--- Source material ---
=====

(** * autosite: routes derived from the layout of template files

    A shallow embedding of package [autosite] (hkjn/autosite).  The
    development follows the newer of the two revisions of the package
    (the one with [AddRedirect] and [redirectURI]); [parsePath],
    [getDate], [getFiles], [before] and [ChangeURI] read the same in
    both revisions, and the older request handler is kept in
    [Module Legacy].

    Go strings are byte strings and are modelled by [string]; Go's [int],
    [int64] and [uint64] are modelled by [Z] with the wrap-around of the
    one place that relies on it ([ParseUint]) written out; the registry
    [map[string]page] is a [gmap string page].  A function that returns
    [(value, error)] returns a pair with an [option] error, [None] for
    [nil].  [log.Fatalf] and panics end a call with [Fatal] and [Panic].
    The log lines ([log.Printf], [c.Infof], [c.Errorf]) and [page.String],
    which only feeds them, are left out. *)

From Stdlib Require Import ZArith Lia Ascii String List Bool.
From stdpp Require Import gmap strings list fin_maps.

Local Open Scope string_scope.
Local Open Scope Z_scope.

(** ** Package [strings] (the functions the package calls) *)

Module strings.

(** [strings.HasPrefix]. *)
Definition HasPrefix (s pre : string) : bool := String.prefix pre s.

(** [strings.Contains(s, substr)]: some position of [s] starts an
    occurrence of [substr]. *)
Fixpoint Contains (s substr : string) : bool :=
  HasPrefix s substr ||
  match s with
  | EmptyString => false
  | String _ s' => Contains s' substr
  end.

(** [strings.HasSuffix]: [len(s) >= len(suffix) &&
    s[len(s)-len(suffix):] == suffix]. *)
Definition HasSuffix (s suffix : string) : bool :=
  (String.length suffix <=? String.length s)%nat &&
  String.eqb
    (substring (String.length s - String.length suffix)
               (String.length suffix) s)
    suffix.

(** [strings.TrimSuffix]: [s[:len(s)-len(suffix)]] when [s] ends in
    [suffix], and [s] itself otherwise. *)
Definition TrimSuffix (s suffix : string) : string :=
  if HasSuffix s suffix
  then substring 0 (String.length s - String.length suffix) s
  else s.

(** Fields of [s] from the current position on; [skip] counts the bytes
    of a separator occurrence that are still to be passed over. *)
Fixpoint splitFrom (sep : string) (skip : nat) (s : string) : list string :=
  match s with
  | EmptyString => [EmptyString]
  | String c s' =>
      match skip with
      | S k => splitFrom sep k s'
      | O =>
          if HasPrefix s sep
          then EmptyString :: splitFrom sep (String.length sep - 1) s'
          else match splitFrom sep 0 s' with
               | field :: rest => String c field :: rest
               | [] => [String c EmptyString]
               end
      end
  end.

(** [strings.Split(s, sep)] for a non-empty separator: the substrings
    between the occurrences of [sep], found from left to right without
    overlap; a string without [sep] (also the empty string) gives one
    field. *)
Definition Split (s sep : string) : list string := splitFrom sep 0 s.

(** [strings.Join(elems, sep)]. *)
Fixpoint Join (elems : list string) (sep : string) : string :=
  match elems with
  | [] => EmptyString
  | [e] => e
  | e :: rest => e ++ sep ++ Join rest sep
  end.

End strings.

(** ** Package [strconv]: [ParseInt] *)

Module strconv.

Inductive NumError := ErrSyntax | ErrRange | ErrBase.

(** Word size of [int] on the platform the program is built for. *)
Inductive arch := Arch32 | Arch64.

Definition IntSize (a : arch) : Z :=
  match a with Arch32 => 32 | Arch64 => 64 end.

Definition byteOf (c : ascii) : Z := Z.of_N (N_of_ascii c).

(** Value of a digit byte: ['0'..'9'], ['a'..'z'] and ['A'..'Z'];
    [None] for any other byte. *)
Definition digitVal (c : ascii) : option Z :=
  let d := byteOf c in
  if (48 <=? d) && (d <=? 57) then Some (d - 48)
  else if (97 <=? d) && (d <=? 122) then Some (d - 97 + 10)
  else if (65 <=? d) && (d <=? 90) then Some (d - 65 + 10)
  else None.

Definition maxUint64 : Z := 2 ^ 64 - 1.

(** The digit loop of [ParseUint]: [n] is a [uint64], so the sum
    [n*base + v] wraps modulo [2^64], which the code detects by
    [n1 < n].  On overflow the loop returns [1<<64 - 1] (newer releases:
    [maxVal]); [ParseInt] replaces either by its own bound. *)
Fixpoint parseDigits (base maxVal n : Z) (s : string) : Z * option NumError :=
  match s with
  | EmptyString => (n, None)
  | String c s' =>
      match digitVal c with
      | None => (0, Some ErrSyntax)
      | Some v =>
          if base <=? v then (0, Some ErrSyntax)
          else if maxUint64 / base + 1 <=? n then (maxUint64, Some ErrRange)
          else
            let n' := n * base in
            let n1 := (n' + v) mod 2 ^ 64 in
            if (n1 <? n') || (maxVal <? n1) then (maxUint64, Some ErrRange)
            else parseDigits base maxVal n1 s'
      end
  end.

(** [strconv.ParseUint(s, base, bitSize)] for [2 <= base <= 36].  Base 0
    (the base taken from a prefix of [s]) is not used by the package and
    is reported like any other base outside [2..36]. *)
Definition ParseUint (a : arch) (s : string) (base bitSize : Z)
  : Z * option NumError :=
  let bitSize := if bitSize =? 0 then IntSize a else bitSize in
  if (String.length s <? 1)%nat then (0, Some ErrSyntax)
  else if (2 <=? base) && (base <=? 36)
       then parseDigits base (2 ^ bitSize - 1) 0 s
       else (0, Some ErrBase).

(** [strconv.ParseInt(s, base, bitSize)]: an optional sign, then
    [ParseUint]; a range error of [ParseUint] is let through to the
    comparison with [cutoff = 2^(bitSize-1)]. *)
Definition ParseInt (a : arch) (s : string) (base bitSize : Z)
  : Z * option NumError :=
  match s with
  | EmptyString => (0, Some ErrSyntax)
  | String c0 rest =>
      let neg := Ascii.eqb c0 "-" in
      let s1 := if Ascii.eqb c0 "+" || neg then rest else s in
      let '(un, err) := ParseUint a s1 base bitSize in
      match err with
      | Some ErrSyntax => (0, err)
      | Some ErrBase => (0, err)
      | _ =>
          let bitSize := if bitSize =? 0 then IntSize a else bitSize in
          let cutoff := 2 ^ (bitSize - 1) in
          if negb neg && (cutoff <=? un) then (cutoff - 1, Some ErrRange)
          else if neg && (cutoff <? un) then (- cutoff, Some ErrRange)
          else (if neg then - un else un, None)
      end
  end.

=====

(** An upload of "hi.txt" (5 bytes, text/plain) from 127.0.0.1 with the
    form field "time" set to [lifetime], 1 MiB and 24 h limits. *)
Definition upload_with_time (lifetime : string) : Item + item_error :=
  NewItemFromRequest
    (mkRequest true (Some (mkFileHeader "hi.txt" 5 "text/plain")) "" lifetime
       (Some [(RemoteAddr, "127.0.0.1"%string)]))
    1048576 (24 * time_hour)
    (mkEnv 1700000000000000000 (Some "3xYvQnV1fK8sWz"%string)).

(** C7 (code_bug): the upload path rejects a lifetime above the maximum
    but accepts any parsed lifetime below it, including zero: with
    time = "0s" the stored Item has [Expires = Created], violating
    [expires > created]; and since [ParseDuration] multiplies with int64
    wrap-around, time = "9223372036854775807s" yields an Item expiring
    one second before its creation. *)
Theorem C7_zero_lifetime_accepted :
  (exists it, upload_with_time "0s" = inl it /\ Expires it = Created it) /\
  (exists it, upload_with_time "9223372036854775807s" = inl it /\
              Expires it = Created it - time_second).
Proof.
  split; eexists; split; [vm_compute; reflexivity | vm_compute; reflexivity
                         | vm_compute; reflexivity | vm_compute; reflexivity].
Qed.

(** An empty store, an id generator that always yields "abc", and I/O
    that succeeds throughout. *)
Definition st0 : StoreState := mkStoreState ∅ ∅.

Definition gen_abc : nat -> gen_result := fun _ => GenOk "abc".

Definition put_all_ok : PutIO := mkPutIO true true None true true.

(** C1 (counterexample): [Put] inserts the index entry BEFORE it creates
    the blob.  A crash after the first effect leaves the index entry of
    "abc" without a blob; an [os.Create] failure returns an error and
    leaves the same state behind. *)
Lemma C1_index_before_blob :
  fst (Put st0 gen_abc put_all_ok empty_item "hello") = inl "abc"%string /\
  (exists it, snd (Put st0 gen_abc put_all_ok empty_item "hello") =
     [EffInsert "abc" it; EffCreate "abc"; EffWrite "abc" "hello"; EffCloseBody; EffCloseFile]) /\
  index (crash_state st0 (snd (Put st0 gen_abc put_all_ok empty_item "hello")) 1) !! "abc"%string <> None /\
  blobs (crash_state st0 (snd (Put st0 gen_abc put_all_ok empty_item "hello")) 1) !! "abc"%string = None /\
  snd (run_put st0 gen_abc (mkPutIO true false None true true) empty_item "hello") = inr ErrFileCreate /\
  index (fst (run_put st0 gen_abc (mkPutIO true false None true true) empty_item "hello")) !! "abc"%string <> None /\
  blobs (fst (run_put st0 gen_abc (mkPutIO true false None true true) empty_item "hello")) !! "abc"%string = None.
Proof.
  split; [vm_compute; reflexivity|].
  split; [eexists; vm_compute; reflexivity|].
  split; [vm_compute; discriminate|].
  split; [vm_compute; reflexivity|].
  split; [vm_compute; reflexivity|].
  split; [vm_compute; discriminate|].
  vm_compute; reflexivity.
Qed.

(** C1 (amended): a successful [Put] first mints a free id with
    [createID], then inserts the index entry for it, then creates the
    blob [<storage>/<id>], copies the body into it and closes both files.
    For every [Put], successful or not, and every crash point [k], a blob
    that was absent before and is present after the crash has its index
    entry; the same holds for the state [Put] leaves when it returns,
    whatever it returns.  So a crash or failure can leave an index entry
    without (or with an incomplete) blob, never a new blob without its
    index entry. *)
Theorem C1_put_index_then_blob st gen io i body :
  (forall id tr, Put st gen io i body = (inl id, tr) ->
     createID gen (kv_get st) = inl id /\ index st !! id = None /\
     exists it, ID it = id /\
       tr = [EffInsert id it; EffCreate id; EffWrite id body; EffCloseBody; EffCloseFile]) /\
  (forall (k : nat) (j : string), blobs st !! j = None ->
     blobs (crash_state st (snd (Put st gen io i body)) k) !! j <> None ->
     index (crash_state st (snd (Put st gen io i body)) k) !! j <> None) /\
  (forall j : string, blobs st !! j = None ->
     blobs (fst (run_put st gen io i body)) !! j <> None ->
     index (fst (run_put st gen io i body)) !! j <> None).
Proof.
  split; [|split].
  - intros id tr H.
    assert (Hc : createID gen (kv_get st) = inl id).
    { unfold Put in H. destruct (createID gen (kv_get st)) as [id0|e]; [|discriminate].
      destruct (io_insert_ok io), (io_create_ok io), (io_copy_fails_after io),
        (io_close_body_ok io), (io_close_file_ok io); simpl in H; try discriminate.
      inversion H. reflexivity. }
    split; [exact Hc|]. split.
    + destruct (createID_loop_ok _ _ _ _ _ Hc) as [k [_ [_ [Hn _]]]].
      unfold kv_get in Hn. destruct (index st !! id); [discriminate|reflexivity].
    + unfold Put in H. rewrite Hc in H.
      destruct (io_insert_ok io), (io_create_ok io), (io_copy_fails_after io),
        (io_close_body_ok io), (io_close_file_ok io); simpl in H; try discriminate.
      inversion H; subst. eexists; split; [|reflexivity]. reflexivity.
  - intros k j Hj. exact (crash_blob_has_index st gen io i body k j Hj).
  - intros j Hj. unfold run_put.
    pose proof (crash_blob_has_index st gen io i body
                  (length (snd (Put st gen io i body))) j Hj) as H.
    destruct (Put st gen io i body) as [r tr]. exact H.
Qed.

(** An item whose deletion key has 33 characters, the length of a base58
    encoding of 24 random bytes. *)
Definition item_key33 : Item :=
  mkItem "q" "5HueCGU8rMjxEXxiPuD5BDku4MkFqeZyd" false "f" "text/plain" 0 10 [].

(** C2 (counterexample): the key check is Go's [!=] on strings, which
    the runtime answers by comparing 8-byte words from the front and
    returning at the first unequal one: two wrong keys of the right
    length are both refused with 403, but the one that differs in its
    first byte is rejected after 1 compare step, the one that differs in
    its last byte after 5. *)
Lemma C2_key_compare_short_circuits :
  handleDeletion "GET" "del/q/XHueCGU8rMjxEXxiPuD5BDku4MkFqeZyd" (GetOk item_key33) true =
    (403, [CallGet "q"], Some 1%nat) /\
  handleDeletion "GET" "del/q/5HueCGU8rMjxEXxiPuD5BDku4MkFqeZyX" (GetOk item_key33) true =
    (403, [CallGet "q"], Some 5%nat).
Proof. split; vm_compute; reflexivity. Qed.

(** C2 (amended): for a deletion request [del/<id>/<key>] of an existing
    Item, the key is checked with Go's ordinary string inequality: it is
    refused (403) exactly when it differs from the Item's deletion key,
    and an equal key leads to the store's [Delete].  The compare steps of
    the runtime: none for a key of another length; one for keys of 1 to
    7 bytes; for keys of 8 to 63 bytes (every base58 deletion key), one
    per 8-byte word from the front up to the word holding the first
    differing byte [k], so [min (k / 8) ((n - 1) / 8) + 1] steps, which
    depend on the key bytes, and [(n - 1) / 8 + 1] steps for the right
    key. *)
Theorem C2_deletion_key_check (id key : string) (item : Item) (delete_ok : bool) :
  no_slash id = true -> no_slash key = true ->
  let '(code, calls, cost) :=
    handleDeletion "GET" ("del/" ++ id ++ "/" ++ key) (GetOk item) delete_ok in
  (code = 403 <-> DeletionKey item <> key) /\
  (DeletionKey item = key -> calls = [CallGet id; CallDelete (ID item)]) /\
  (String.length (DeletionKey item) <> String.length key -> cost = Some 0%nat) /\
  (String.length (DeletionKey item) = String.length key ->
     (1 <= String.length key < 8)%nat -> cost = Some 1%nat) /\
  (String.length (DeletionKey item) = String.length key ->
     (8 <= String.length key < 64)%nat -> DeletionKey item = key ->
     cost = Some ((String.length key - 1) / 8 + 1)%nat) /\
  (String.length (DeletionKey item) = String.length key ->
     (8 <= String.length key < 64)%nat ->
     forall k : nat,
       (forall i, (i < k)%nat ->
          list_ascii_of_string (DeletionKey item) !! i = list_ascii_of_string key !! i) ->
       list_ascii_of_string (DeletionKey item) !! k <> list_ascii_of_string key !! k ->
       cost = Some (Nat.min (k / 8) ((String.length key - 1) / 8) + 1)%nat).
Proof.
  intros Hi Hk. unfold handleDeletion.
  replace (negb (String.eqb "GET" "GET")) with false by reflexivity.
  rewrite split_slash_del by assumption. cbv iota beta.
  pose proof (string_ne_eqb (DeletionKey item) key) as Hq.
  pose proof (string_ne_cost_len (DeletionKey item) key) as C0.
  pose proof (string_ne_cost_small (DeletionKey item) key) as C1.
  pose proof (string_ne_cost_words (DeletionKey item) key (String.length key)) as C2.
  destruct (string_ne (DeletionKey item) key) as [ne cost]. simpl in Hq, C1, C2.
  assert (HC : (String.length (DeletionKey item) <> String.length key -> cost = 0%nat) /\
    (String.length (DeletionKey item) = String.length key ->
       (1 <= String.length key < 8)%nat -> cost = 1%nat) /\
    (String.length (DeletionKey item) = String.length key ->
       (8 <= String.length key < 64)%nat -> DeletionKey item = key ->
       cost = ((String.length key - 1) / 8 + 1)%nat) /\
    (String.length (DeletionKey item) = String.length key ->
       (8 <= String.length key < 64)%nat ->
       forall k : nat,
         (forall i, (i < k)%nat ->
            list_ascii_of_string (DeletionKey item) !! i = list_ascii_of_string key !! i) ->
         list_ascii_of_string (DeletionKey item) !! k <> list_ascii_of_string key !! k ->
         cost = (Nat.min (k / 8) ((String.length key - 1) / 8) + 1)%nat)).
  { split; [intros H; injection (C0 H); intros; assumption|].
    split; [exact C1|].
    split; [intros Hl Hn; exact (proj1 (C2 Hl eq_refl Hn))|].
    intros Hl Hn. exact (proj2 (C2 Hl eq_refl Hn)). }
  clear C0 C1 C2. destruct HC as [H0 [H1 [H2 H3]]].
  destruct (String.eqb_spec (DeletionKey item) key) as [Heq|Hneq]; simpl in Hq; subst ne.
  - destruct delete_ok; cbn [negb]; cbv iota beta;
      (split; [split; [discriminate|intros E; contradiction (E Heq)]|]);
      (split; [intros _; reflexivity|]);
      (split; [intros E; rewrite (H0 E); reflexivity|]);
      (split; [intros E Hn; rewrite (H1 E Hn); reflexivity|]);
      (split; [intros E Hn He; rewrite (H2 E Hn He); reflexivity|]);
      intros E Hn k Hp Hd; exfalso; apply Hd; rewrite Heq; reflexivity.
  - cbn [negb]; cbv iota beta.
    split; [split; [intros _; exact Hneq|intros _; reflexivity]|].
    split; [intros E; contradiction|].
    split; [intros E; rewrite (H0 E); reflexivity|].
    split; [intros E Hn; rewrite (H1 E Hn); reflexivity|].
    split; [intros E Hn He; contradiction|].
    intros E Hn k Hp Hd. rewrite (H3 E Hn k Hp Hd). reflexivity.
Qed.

=====

--- Problem to work on ---
Within the material above, copy exactly the lines from the line that holds "Some 0%nat) /\" up to and including the line that holds "cost = Some ((String.length".

--- Answer ---
  (String.length (DeletionKey item) <> String.length key -> cost = Some 0%nat) /\
  (String.length (DeletionKey item) = String.length key ->
     (1 <= String.length key < 8)%nat -> cost = Some 1%nat) /\
  (String.length (DeletionKey item) = String.length key ->
     (8 <= String.length key < 64)%nat -> DeletionKey item = key ->
     cost = Some ((String.length key - 1) / 8 + 1)%nat) /\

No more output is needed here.